The word diet can be used to define any type of eating. Elephants have a typical diet, as do pandas. Humans are different because humans can basically eat almost anything to survive, as opposed to say, cats, which have to have meat or they die. (Sorry vegans).

The “science says diets fail” line has changed too. Now they claim that diets don’t work in the 2-5 year time frame. Bowing to the reality that in fact, diets do work while people adhere to them. The problem of course is that people don’t adhere long term to fad diets (see above) and if you go back to eating more, then you go back to weighing more.

The energy balance still rules, whether HAES folk (or the keto clan) accept it.
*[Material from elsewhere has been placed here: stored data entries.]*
(* ===== verification/Tags.v ===== *)
(** * Set-associative cache tags (mem/cache/tags/base.{hh,cc}, base_set_assoc.{hh,cc})

    The tags own the blocks, an indexing policy and a replacement policy, both
    by their interfaces.  Blocks and their replacement data are numbered; a
    pointer to a block is its number.  The warm-up bound, a product of
    floating-point numbers, and the number of masters of the system are
    parameters. *)

From S2P Require Import Prelude IntMath EventQ Packet Request PacketData Indexing CacheBlk ReplPolicy.

Record BaseTagStats := mkTagStats {
  tagsInUse : Z;
  totalRefs : Z;
  sampledRefs : Z;
  warmupCycle : Z;
  occupancies : gmap Z Z;
  occupanciesTaskId : gmap Z Z;
  ageTaskId : gmap (Z * Z) Z;
  tagAccesses : Z;
  dataAccesses : Z
}.
Definition count_up {K} `{Countable K} (n : Z) (k : K) (m : gmap K Z) : gmap K Z :=
  <[k := default 0 (m !! k) + n]> m.

Record BaseSetAssoc (P D : Type) := mkTags {
  blkSize : Z;
  lookupLatency : Z;
  maxMasters : Z;
  indexingPolicy : P;
  warmupBound : Z;
  warmedUp : bool;
  numBlocks : Z;
  tag_stats : BaseTagStats;
  allocAssoc : Z;
  blks : list CacheBlk;
  sequentialAccess : bool;
  replacementData : Store D
}.
Arguments mkTags {P D}.
Arguments blkSize {P D}. Arguments lookupLatency {P D}. Arguments maxMasters {P D}.
Arguments indexingPolicy {P D}. Arguments warmupBound {P D}. Arguments warmedUp {P D}.
Arguments numBlocks {P D}. Arguments tag_stats {P D}. Arguments allocAssoc {P D}.
Arguments blks {P D}. Arguments sequentialAccess {P D}. Arguments replacementData {P D}.

Section Tags.
Context {P D : Type} `{!IndexingPolicy P} `{!BaseReplacementPolicy D}.
Implicit Types t : BaseSetAssoc P D.
Abbreviation T := (M (BaseSetAssoc P D)).

Definition set_indexing (p : P) t : BaseSetAssoc P D :=
  mkTags (blkSize t) (lookupLatency t) (maxMasters t) p (warmupBound t) (warmedUp t) (numBlocks t)
    (tag_stats t) (allocAssoc t) (blks t) (sequentialAccess t) (replacementData t).
Definition set_warmedUp (b : bool) t : BaseSetAssoc P D :=
  mkTags (blkSize t) (lookupLatency t) (maxMasters t) (indexingPolicy t) (warmupBound t) b (numBlocks t)
    (tag_stats t) (allocAssoc t) (blks t) (sequentialAccess t) (replacementData t).
Definition set_stats (s : BaseTagStats) t : BaseSetAssoc P D :=
  mkTags (blkSize t) (lookupLatency t) (maxMasters t) (indexingPolicy t) (warmupBound t) (warmedUp t)
    (numBlocks t) s (allocAssoc t) (blks t) (sequentialAccess t) (replacementData t).
Definition set_allocAssoc (n : Z) t : BaseSetAssoc P D :=
  mkTags (blkSize t) (lookupLatency t) (maxMasters t) (indexingPolicy t) (warmupBound t) (warmedUp t)
    (numBlocks t) (tag_stats t) n (blks t) (sequentialAccess t) (replacementData t).
Definition set_blks (l : list CacheBlk) t : BaseSetAssoc P D :=
  mkTags (blkSize t) (lookupLatency t) (maxMasters t) (indexingPolicy t) (warmupBound t) (warmedUp t)
    (numBlocks t) (tag_stats t) (allocAssoc t) l (sequentialAccess t) (replacementData t).
Definition set_replacement (s : Store D) t : BaseSetAssoc P D :=
  mkTags (blkSize t) (lookupLatency t) (maxMasters t) (indexingPolicy t) (warmupBound t) (warmedUp t)
    (numBlocks t) (tag_stats t) (allocAssoc t) (blks t) (sequentialAccess t) s.
Definition on_stats (f : BaseTagStats -> BaseTagStats) : T unit :=
  modify (fun t => set_stats (f (tag_stats t)) t).

(** ** Construction *)

Definition new_BaseSetAssoc (p_size p_block_size p_assoc p_tag_latency bound masters : Z)
    (sequential : bool) (indexing : P) : res (BaseSetAssoc P D) :=
  if p_block_size =? 0 then Err (EUndefined "division by zero")
  else
    let blkSize := u32 p_block_size in
    let n := p_size / u64 p_block_size in
    if (blkSize <? 4) || negb (isPowerOf2 blkSize)
    then Err (EFatal "Block size must be at least 4 and a power of 2")
    else Ok (mkTags blkSize p_tag_latency masters indexing bound false (u32 n)
               (mkTagStats 0 0 0 0 ∅ ∅ ∅ 0 0) (u32 p_assoc)
               (replicate (Z.to_nat n) new_CacheBlk) sequential ∅).

(** [*blk] of a block pointer, and updating a block. *)
Definition get_blk (i : nat) : T CacheBlk :=
  l ← gets blks; match l !! i with Some b => mret b | None => throw (EUndefined "blk") end.
Definition put_blk (i : nat) (b : CacheBlk) : T unit := modify (fun t => set_blks (<[i := b]> (blks t)) t).

(** The body of the loop over the blocks. *)
Definition init_blk (blk_index : nat) : T unit :=
  b ← get_blk blk_index;
  p ← gets indexingPolicy;
  '(base, (set, way)) ← lift (setEntry blk_index (Z.of_nat blk_index) (ip_base p));
  modify (set_indexing (ip_set_base base p));;
  n ← gets blkSize;
  put_blk blk_index (set_blk_data (Some (n * Z.of_nat blk_index)) (setPosition set way b));;
  d ← lift rp_instantiateEntry;
  modify (fun t => set_replacement (<[blk_index := d]> (replacementData t)) t).
Definition tagsInit : T unit :=
  n ← gets numBlocks; forM_ (seq 0 (Z.to_nat n)) init_blk.

(** ** Lookup *)

Definition tags_extractTag (addr : Z) t : Z := extractTag addr (ip_base (indexingPolicy t)).

Fixpoint search_blk (tag : Z) (is_secure : bool) (entries : list (option nat)) (l : list CacheBlk)
    : res (option nat) :=
  match entries with
  | [] => Ok None
  | None :: _ => Err (EUndefined "null block")
  | Some i :: rest =>
      match l !! i with
      | None => Err (EUndefined "blk")
      | Some b =>
          if (blk_tag b =? tag) && blk_isValid b && Bool.eqb (blk_isSecure b) is_secure then Ok (Some i)
          else search_blk tag is_secure rest l
      end
  end.

Definition findBlock (addr : Z) (is_secure : bool) t : res (option nat) :=
  entries ← ip_getPossibleEntries addr (indexingPolicy t);
  search_blk (tags_extractTag addr t) is_secure entries (blks t).

Definition findBlockBySetAndWay (set way : Z) t : res (option nat) :=
  getEntry (u32 set) (u32 way) (ip_base (indexingPolicy t)).

Definition blkAlign (addr : Z) t : Z := Z.land addr (not64 (u64 (blkSize t - 1))).
Definition extractBlkOffset (addr : Z) t : Z := Z.land addr (u64 (blkSize t - 1)).

Definition regenerateBlkAddr (i : nat) t : res Z :=
  match blks t !! i with
  | Some b => ip_regenerateAddr (blk_tag b) (blk_set b, blk_way b) (indexingPolicy t)
  | None => Err (EUndefined "blk")
  end.

(** ** Operations *)

Definition on_replacement (i : nat) (f : D -> D) : T unit :=
  s ← gets replacementData;
  match s !! i with
  | Some d => modify (set_replacement (<[i := f d]> s))
  | None => throw (EUndefined "no replacement data")
  end.

Definition bump_accesses (tags data : Z) (s : BaseTagStats) : BaseTagStats :=
  mkTagStats (tagsInUse s) (totalRefs s) (sampledRefs s) (warmupCycle s) (occupancies s)
    (occupanciesTaskId s) (ageTaskId s) (tagAccesses s + tags) (dataAccesses s + data).
Definition bump_inUse (n : Z) (s : BaseTagStats) : BaseTagStats :=
  mkTagStats (tagsInUse s + n) (totalRefs s) (sampledRefs s) (warmupCycle s) (occupancies s)
    (occupanciesTaskId s) (ageTaskId s) (tagAccesses s) (dataAccesses s).
Definition bump_occupancy (m n : Z) (s : BaseTagStats) : BaseTagStats :=
  mkTagStats (tagsInUse s) (totalRefs s) (sampledRefs s) (warmupCycle s) (count_up n m (occupancies s))
    (occupanciesTaskId s) (ageTaskId s) (tagAccesses s) (dataAccesses s).
Definition bump_refs (n : Z) (s : BaseTagStats) : BaseTagStats :=
  mkTagStats (tagsInUse s) (totalRefs s + n) (sampledRefs s + 1) (warmupCycle s) (occupancies s)
    (occupanciesTaskId s) (ageTaskId s) (tagAccesses s) (dataAccesses s).
Definition set_warmupCycle (c : Z) (s : BaseTagStats) : BaseTagStats :=
  mkTagStats (tagsInUse s) (totalRefs s) (sampledRefs s) c (occupancies s)
    (occupanciesTaskId s) (ageTaskId s) (tagAccesses s) (dataAccesses s).

Definition accessBlock (now addr : Z) (is_secure : bool) : T (option nat * Z) :=
  t ← get;
  blk ← lift (findBlock addr is_secure t);
  on_stats (bump_accesses (allocAssoc t)
    (if sequentialAccess t then match blk with Some _ => 1 | None => 0 end else allocAssoc t));;
  match blk with
  | Some i =>
      b ← get_blk i;
      put_blk i (set_refCount (u32 (refCount b + 1)) b);;
      on_replacement i (rp_touch now)
  | None => mret tt
  end;;
  mret (blk, lookupLatency t).

(** The candidates handed to the replacement policy. *)
Fixpoint candidates (entries : list (option nat)) : res (list nat) :=
  match entries with
  | [] => Ok []
  | None :: _ => Err (EUndefined "null block")
  | Some i :: rest => l ← candidates rest; Ok (i :: l)
  end.

Definition findVictim (now rnd addr : Z) : T (nat * list nat) :=
  t ← get;
  entries ← lift (ip_getPossibleEntries addr (indexingPolicy t));
  cands ← lift (candidates entries);
  '(victim, s) ← lift (rp_getVictim now rnd cands (replacementData t));
  modify (set_replacement s);;
  mret (victim, [victim]).

(** [BaseTags::insertBlock] *)
Definition base_insertBlock (now : Z) (pkt : Pkt) (i : nat) : T unit :=
  b ← get_blk i;
  assert_ (negb (blk_isValid b)) "!blk->isValid()";;
  t ← get;
  let master_id := rq_masterId (p_req pkt) in
  assert_ (master_id <? maxMasters t) "master_id < system->maxMasters()";;
  on_stats (bump_occupancy master_id 1);;
  addr ← lift (getAddr pkt);
  is_secure ← lift (isSecure pkt);
  b' ← lift (blk_insert now (tags_extractTag addr t) is_secure master_id (rq_taskId (p_req pkt)) b);
  put_blk i b';;
  when_ (negb (warmedUp t) && (warmupBound t <=? tagsInUse (tag_stats t)))
    (modify (set_warmedUp true);; on_stats (set_warmupCycle now));;
  on_stats (bump_accesses 1 1).

Definition insertBlock (now rnd : Z) (pkt : Pkt) (i : nat) : T unit :=
  base_insertBlock now pkt i;;
  on_stats (bump_inUse 1);;
  on_replacement i (rp_reset now rnd).

(** [BaseTags::invalidate] *)
Definition base_invalidate (i : nat) : T unit :=
  b ← get_blk i;
  assert_ (blk_isValid b) "blk->isValid()";;
  on_stats (bump_occupancy (srcMasterId b) (-1));;
  on_stats (bump_refs (refCount b));;
  put_blk i (blk_invalidate b).

Definition tags_invalidate (i : nat) : T unit :=
  base_invalidate i;;
  on_stats (bump_inUse (-1));;
  on_replacement i rp_invalidate.

Definition setWayAllocationMax (ways : Z) : T unit :=
  fatal_if (ways <? 1) "Allocation limit must be greater than zero";; modify (set_allocAssoc ways).
Definition getWayAllocationMax t : Z := allocAssoc t.

(** ** Visitors *)

Definition anyBlk (visitor : CacheBlk -> bool) t : bool := existsb visitor (blks t).

Definition cleanupRefsVisitor (b : CacheBlk) (s : BaseTagStats) : BaseTagStats :=
  if blk_isValid b then bump_refs (refCount b) s else s.
Definition cleanupRefs : T unit :=
  modify (fun t => set_stats (fold_left (fun s b => cleanupRefsVisitor b s) (blks t) (tag_stats t)) t).

Definition NumTaskId : Z := 1025.

(** [us] and [ms] are the simulator's ticks per microsecond and millisecond. *)
Definition age_index (us ms age : Z) : Z :=
  if age / us <? 10 then 0 else if age / us <? 100 then 1 else if age / ms <? 1 then 2
  else if age / ms <? 10 then 3 else 4.

Definition computeStatsVisitor (now us ms : Z) (b : CacheBlk) : T unit :=
  when_ (blk_isValid b)
    (assert_ (task_id b <? NumTaskId) "blk.task_id < ContextSwitchTaskId::NumTaskId";;
     on_stats (fun s => mkTagStats (tagsInUse s) (totalRefs s) (sampledRefs s) (warmupCycle s) (occupancies s)
       (count_up 1 (task_id b) (occupanciesTaskId s)) (ageTaskId s) (tagAccesses s) (dataAccesses s));;
     assert_ (tickInserted b <=? now) "blk.tickInserted <= curTick()";;
     on_stats (fun s => mkTagStats (tagsInUse s) (totalRefs s) (sampledRefs s) (warmupCycle s) (occupancies s)
       (occupanciesTaskId s) (count_up 1 (task_id b, age_index us ms (now - tickInserted b)) (ageTaskId s))
       (tagAccesses s) (dataAccesses s))).

Definition computeStats (now us ms : Z) : T unit :=
  on_stats (fun s => mkTagStats (tagsInUse s) (totalRefs s) (sampledRefs s) (warmupCycle s) (occupancies s)
    ∅ ∅ (tagAccesses s) (dataAccesses s));;
  l ← gets blks; forM_ l (computeStatsVisitor now us ms).
End Tags.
This little ditty from Ragen Chastain (who may not go by that name other than professionally at this point) claims that Kaiser gets intuitive eating wrong in its policies.

Well, as intuitive eating doesn’t make a lot of sense, it’s not surprising that Kaiser’s version falls short of the HAES arbiters. Kaiser, as health providers, knows that telling people to eat all they want without considerations beyond what they are feeling is a recipe for disaster.

Many health providers seem to like the concept of “intuitive eating” because they assume that intuitive implies eating only what you need to be healthy. Whereas others believe that intuitive means you eat anything you want whenever you want it, without regard to the implications for your health. (I include weight as an indicator of health, which automatically puts me outside the HAES confines. I can live with that.)

Terms that lack precise definitions (and "intuitive eating" surely does) are generally useless.